Fine, he's spent a portion of the countries oil revenue on social programs, great. Eventually, he might build Venezuela up to where it is half the country Rhodesia was before Robert Mugabe ruined it. Mugabe turned the bread basket of Africa into a waste land. Chavez can only do so much with oil revenues under the best of circumstances, then what?

You've made the case yourself Ren that socialism would work best in a developed country. Well, Venezuela is not a developed country, and socialism Chavez style will not develop it much further than it already is, if at all. Taking money from the "oligarchs" and distributing it among "the people" sounds good, but I have serious reservations about the long-term results.

Having a country that is twice as well off as Zimbabwe or roughly equal to Castro's Cuba doesn't sound like much of a goal to me. I just don't see him realistically aiming for anything higher, unfortunately.
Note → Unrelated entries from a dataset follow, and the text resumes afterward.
(* ===== verification/Riscv.v ===== *)
(** * Architecture and layout constants: kernel/riscv.h, kernel/memlayout.h,
    kernel/param.h *)

From S2P Require Import Prelude.

(** ** kernel/param.h (this repository builds LAB=util) *)
Definition NPROC : nat := 64.
Definition NCPU : nat := 8.
Definition NOFILE : nat := 16.
Definition NFILE : nat := 100.
Definition NINODE : nat := 50.
Definition NDEV : Z := 10.
Definition ROOTDEV : Z := 1.
Definition MAXARG : Z := 32.
Definition MAXOPBLOCKS : Z := 10.
Definition LOGBLOCKS : Z := MAXOPBLOCKS * 3.
Definition NBUF : nat := 30.
Definition FSSIZE : Z := 2000.
Definition MAXPATH : Z := 128.
Definition USERSTACK : Z := 2.

(** ** kernel/riscv.h *)
Definition PGSIZE : Z := 4096.
Definition PGSHIFT : Z := 12.

Definition PGROUNDUP (sz : Z) : Z := Z.land (u64 (sz + PGSIZE - 1)) (Z.lnot (PGSIZE - 1)).
Definition PGROUNDDOWN (a : Z) : Z := Z.land a (Z.lnot (PGSIZE - 1)).

Definition PTE_V : Z := Z.shiftl 1 0.
Definition PTE_R : Z := Z.shiftl 1 1.
Definition PTE_W : Z := Z.shiftl 1 2.
Definition PTE_X : Z := Z.shiftl 1 3.
Definition PTE_U : Z := Z.shiftl 1 4.

Definition PA2PTE (pa : Z) : Z := u64 (Z.shiftl (Z.shiftr pa 12) 10).
Definition PTE2PA (pte : Z) : Z := u64 (Z.shiftl (Z.shiftr pte 10) 12).
Definition PTE_FLAGS (pte : Z) : Z := Z.land pte 0x3FF.

Definition PXMASK : Z := 0x1FF.
Definition PXSHIFT (level : Z) : Z := PGSHIFT + 9 * level.
Definition PX (level va : Z) : Z := Z.land (Z.shiftr va (PXSHIFT level)) PXMASK.

Definition MAXVA : Z := Z.shiftl 1 (9 + 9 + 9 + 12 - 1).

Definition SATP_SV39 : Z := Z.shiftl 8 60.
Definition MAKE_SATP (pagetable : Z) : Z := Z.lor SATP_SV39 (Z.shiftr pagetable 12).

Definition SSTATUS_SPP : Z := Z.shiftl 1 8.
Definition SSTATUS_SPIE : Z := Z.shiftl 1 5.
Definition SSTATUS_SIE : Z := Z.shiftl 1 1.

(** ** kernel/memlayout.h *)
Definition UART0 : Z := 0x10000000.
Definition UART0_IRQ : Z := 10.
Definition VIRTIO0 : Z := 0x10001000.
Definition VIRTIO0_IRQ : Z := 1.
Definition PLIC : Z := 0x0c000000.
Definition KERNBASE : Z := 0x80000000.
Definition PHYSTOP : Z := KERNBASE + 128 * 1024 * 1024.
Definition TRAMPOLINE : Z := MAXVA - PGSIZE.
Definition KSTACK (p : Z) : Z := TRAMPOLINE - (p + 1) * 2 * PGSIZE.
Definition TRAPFRAME : Z := TRAMPOLINE - PGSIZE.

(** Let [lia] see through the layout constants. *)
Ltac unfold_layout :=
  unfold TRAPFRAME, KSTACK, TRAMPOLINE, PHYSTOP, KERNBASE, PLIC, VIRTIO0, UART0,
    PGSIZE, PGSHIFT, USERSTACK, MAXPATH, FSSIZE, LOGBLOCKS, MAXOPBLOCKS in *;
  change MAXVA with 0x4000000000 in *.
Ltac llia := unfold_layout; lia.

(** ** Lemmas *)

Definition page_aligned (a : Z) : Prop := a mod PGSIZE = 0.

Lemma PGROUNDDOWN_eq a : PGROUNDDOWN a = PGSIZE * (a / PGSIZE).
Proof. apply (land_lnot_ones a 12). lia. Qed.

Lemma PGROUNDUP_eq sz :
  0 <= sz -> sz + PGSIZE - 1 < 2 ^ 64 ->
  PGROUNDUP sz = PGSIZE * ((sz + PGSIZE - 1) / PGSIZE).
Proof.
  intros H1 H2. unfold PGROUNDUP. rewrite u64_small by llia.
  apply (land_lnot_ones _ 12). lia.
Qed.

Lemma PGROUNDDOWN_bounds a :
  page_aligned (PGROUNDDOWN a) /\ PGROUNDDOWN a <= a < PGROUNDDOWN a + PGSIZE.
Proof.
  rewrite PGROUNDDOWN_eq. unfold page_aligned. rewrite (Z.mul_comm PGSIZE), Z_mod_mult.
  split; [done|]. pose proof (Z.div_mod a PGSIZE) as H.
  pose proof (Z.mod_pos_bound a PGSIZE) as H'. llia.
Qed.

Lemma PGROUNDDOWN_in va0 a :
  page_aligned va0 -> va0 <= a < va0 + PGSIZE -> PGROUNDDOWN a = va0.
Proof.
  intros Ha Hr. rewrite PGROUNDDOWN_eq. unfold page_aligned in Ha.
  pose proof (Z.div_mod va0 PGSIZE ltac:(llia)) as Hd. rewrite Ha, Z.add_0_r in Hd.
  assert (va0 / PGSIZE = a / PGSIZE) as <-; [|lia].
  apply (Z.div_unique_pos _ _ _ (a - va0)); lia.
Qed.

Lemma PGROUNDUP_bounds sz :
  0 <= sz -> sz + PGSIZE - 1 < 2 ^ 64 ->
  page_aligned (PGROUNDUP sz) /\ sz <= PGROUNDUP sz < sz + PGSIZE.
Proof.
  intros H1 H2. rewrite PGROUNDUP_eq by done. unfold page_aligned.
  rewrite (Z.mul_comm PGSIZE), Z_mod_mult. split; [done|].
  pose proof (Z.div_mod (sz + PGSIZE - 1) PGSIZE).
  pose proof (Z.mod_pos_bound (sz + PGSIZE - 1) PGSIZE). llia.
Qed.

Lemma PGROUNDUP_aligned a :
  0 <= a -> a + PGSIZE - 1 < 2 ^ 64 -> page_aligned a -> PGROUNDUP a = a.
Proof.
  intros H1 H2 Ha. rewrite PGROUNDUP_eq by done. unfold page_aligned in Ha.
  pose proof (Z.div_mod a PGSIZE ltac:(llia)).
  replace (a + PGSIZE - 1) with (a / PGSIZE * PGSIZE + (PGSIZE - 1)) by llia.
  rewrite Z.div_add_l by llia. rewrite (Z.div_small (PGSIZE - 1)) by llia. llia.
Qed.

Lemma page_aligned_add a b : page_aligned a -> page_aligned b -> page_aligned (a + b).
Proof.
  unfold page_aligned. intros Ha Hb. rewrite Z.add_mod by llia. by rewrite Ha, Hb.
Qed.

Lemma page_aligned_sub a b : page_aligned a -> page_aligned b -> page_aligned (a - b).
Proof.
  unfold page_aligned. intros Ha Hb. rewrite Zminus_mod. by rewrite Ha, Hb.
Qed.

Lemma page_aligned_pgsize_mul k : page_aligned (k * PGSIZE).
Proof. apply Z_mod_mult. Qed.

(** Distinct pages do not overlap. *)
Lemma pages_disjoint a b :
  page_aligned a -> page_aligned b -> a <> b -> a + PGSIZE <= b \/ b + PGSIZE <= a.
Proof.
  unfold page_aligned. intros Ha Hb Hne.
  pose proof (Z.div_mod a PGSIZE ltac:(llia)). pose proof (Z.div_mod b PGSIZE ltac:(llia)).
  rewrite Ha in *. rewrite Hb in *. rewrite !Z.add_0_r in *.
  assert (a / PGSIZE <> b / PGSIZE) by congruence. llia.
Qed.

Lemma PGROUNDUP_mono a b :
  0 <= a <= b -> b + PGSIZE - 1 < 2 ^ 64 -> PGROUNDUP a <= PGROUNDUP b.
Proof.
  intros H1 H2. destruct (PGROUNDUP_bounds a ltac:(lia) ltac:(lia)) as [Ha1 Ha2].
  destruct (PGROUNDUP_bounds b ltac:(lia) ltac:(lia)) as [Hb1 Hb2].
  destruct (decide (PGROUNDUP a = PGROUNDUP b)) as [->|Hne]; [lia|].
  destruct (pages_disjoint _ _ Ha1 Hb1 Hne); lia.
Qed.

Lemma PX_range level va : 0 <= PX level va < 512.
Proof.
  unfold PX. change PXMASK with (Z.ones 9). rewrite Z.land_ones by lia.
  apply Z.mod_pos_bound. lia.
Qed.

Lemma PX_eq level va : 0 <= level -> PX level va = va / 2 ^ (12 + 9 * level) mod 512.
Proof.
  intros H. unfold PX, PXSHIFT. change PXMASK with (Z.ones 9).
  rewrite Z.land_ones by lia. by rewrite Z.shiftr_div_pow2 by (unfold PGSHIFT; lia).
Qed.

(** The three indices determine a page-aligned address below [MAXVA]. *)
Lemma va_of_PX va :
  0 <= va < MAXVA -> page_aligned va ->
  va = (PX 2 va * 2 ^ 18 + PX 1 va * 2 ^ 9 + PX 0 va) * PGSIZE.
Proof.
  intros Hva Ha. rewrite !PX_eq by lia. unfold page_aligned in Ha.
  pose proof (Z.div_mod va PGSIZE ltac:(llia)) as Hd. rewrite Ha, Z.add_0_r in Hd.
  set (q := va / PGSIZE) in *.
  replace (va / 2 ^ (12 + 9 * 2)) with (q / 2 ^ 18)
    by (unfold q, PGSIZE; rewrite Z.div_div by lia; done).
  replace (va / 2 ^ (12 + 9 * 1)) with (q / 2 ^ 9)
    by (unfold q, PGSIZE; rewrite Z.div_div by lia; done).
  replace (va / 2 ^ (12 + 9 * 0)) with q by done.
  assert (0 <= q < 2 ^ 26) by (unfold q; split; [apply Z.div_pos|apply Z.div_lt_upper_bound]; llia).
  rewrite (Z.mod_small (q / 2 ^ 18) 512)
    by (split; [apply Z.div_pos; lia | apply Z.div_lt_upper_bound; lia]).
  pose proof (Z.div_mod q 512 ltac:(lia)).
  pose proof (Z.div_mod (q / 2 ^ 9) 512 ltac:(lia)).
  rewrite Z.div_div in H1 by lia. change (2 ^ 9 * 512) with (2 ^ 18) in H1.
  change (2 ^ 9) with 512 in *. llia.
Qed.

Lemma PTE2PA_PA2PTE_flags pa flags :
  0 <= pa < 2 ^ 56 -> page_aligned pa -> 0 <= flags < 2 ^ 10 ->
  PTE2PA (Z.lor (PA2PTE pa) flags) = pa.
Proof.
  intros Hpa Ha Hf. unfold PTE2PA, PA2PTE, page_aligned in *.
  rewrite !Z.shiftr_div_pow2, !Z.shiftl_mul_pow2 by lia.
  pose proof (Z.div_mod pa PGSIZE ltac:(llia)) as Hd. rewrite Ha, Z.add_0_r in Hd.
  change (2 ^ 12) with PGSIZE. set (q := pa / PGSIZE) in *.
  assert (0 <= q < 2 ^ 44) by (unfold q; split; [apply Z.div_pos|apply Z.div_lt_upper_bound]; llia).
  rewrite (u64_small (q * 2 ^ 10)) by lia.
  rewrite (lor_disjoint_add _ _ 10) by (try apply Z_mod_mult; lia).
  rewrite Z.div_add_l, (Z.div_small flags), Z.add_0_r by lia.
  rewrite u64_small by llia. lia.
Qed.

(** The flag bits of a PTE built from an address are the given ones. *)
Lemma PTE_FLAGS_PA2PTE pa flags :
  0 <= pa < 2 ^ 56 -> 0 <= flags < 2 ^ 10 ->
  PTE_FLAGS (Z.lor (PA2PTE pa) flags) = flags.
Proof.
  intros Hpa Hf. unfold PTE_FLAGS, PA2PTE. change 0x3FF with (Z.ones 10).
  rewrite Z.land_ones by lia. rewrite Z.shiftr_div_pow2, Z.shiftl_mul_pow2 by lia.
  assert (0 <= pa / 2 ^ 12 < 2 ^ 44) by (split; [apply Z.div_pos|apply Z.div_lt_upper_bound]; lia).
  rewrite u64_small by lia.
  rewrite (lor_disjoint_add _ _ 10) by (try apply Z_mod_mult; lia).
  rewrite Z.add_comm, Z.mod_add by lia. by apply Z.mod_small.
Qed.

Lemma PTE_range pa flags :
  0 <= pa < 2 ^ 56 -> 0 <= flags < 2 ^ 10 -> 0 <= Z.lor (PA2PTE pa) flags < 2 ^ 64.
Proof.
  intros Hpa Hf. unfold PA2PTE. rewrite Z.shiftr_div_pow2, Z.shiftl_mul_pow2 by lia.
  assert (0 <= pa / 2 ^ 12 < 2 ^ 44) by (split; [apply Z.div_pos|apply Z.div_lt_upper_bound]; lia).
  rewrite u64_small by lia.
  rewrite (lor_disjoint_add _ _ 10) by (try apply Z_mod_mult; lia). lia.
Qed.

(** A low flag bit of such a PTE is that bit of the flags. *)
Lemma PTE_testbit pa flags i :
  0 <= pa < 2 ^ 56 -> 0 <= flags < 2 ^ 10 -> 0 <= i < 10 ->
  Z.testbit (Z.lor (PA2PTE pa) flags) i = Z.testbit flags i.
Proof.
  intros Hpa Hf Hi. rewrite <-(PTE_FLAGS_PA2PTE pa flags) at 2 by done.
  unfold PTE_FLAGS. change 0x3FF with (Z.ones 10).
  rewrite Z.land_spec, Z.ones_spec_low by lia. by rewrite andb_true_r.
Qed.

Lemma PTE2PA_aligned pte : 0 <= pte < 2 ^ 54 -> page_aligned (PTE2PA pte).
Proof.
  intros H. unfold PTE2PA, page_aligned.
  rewrite Z.shiftr_div_pow2, Z.shiftl_mul_pow2 by lia.
  assert (0 <= pte / 2 ^ 10 < 2 ^ 44) by (split; [apply Z.div_pos|apply Z.div_lt_upper_bound]; lia).
  rewrite u64_small by lia. apply Z_mod_mult.
Qed.

(** Kernel stacks, the trapframe and the trampoline are disjoint pages, and
    there is an unmapped guard page below every stack. *)
Lemma KSTACK_disjoint i j :
  0 <= i -> 0 <= j -> i <> j ->
  KSTACK i + 2 * PGSIZE <= KSTACK j \/ KSTACK j + 2 * PGSIZE <= KSTACK i.
Proof. llia. Qed.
What makes you so sure that Chavez will not engage in the same kind of "crony capitalism" as Mugabe? Why should you have so much faith in this guy? What has he done besides demagogue and dole out some bribes in the form of social spending, which he has done in large part these days by expropriating the property of not only the oligarchs, but of foreign investors who have made good faith investments in the country?

I just don't get it. But I'll tell you straight up, don't be surprised if he doesn't figure out a way to suspend elections four years from now on some pretext or another. Of course, if he does that, it will be due to conditions that he will find a way to blame on anybody besides himself.

Frank Partisan said...

Pagan: You're correct that Venezuela couldn't survive, by itself as socialist.

I'm not a Bolivarian or Chavista. I'm a revolutionary socialist. Chavez's defeating the 2002 coup, talking about permanent revolution, the support for occupying factories that are abandoned provided an opening for revolutionary socialists. Our time is spent with workers, forcing him to live up to his talk.

I just don't get it. But I'll tell you straight up, don't be surprised if he doesn't figure out a way to suspend elections four years from now on some pretext or another. Of course, if he does that, it will be due to conditions that he will find a way to blame on anybody besides himself.

Think about what you said. It makes zero sense. What planet are you on.

Chavez has been through 15 elections in 10 years. The voting machines are advanced. The elections have been monitored. Both sides accept the fairness of elections. Chavez has built a base, that is secure. He can't wait for the elections in four years. He announced yesterday he will run again.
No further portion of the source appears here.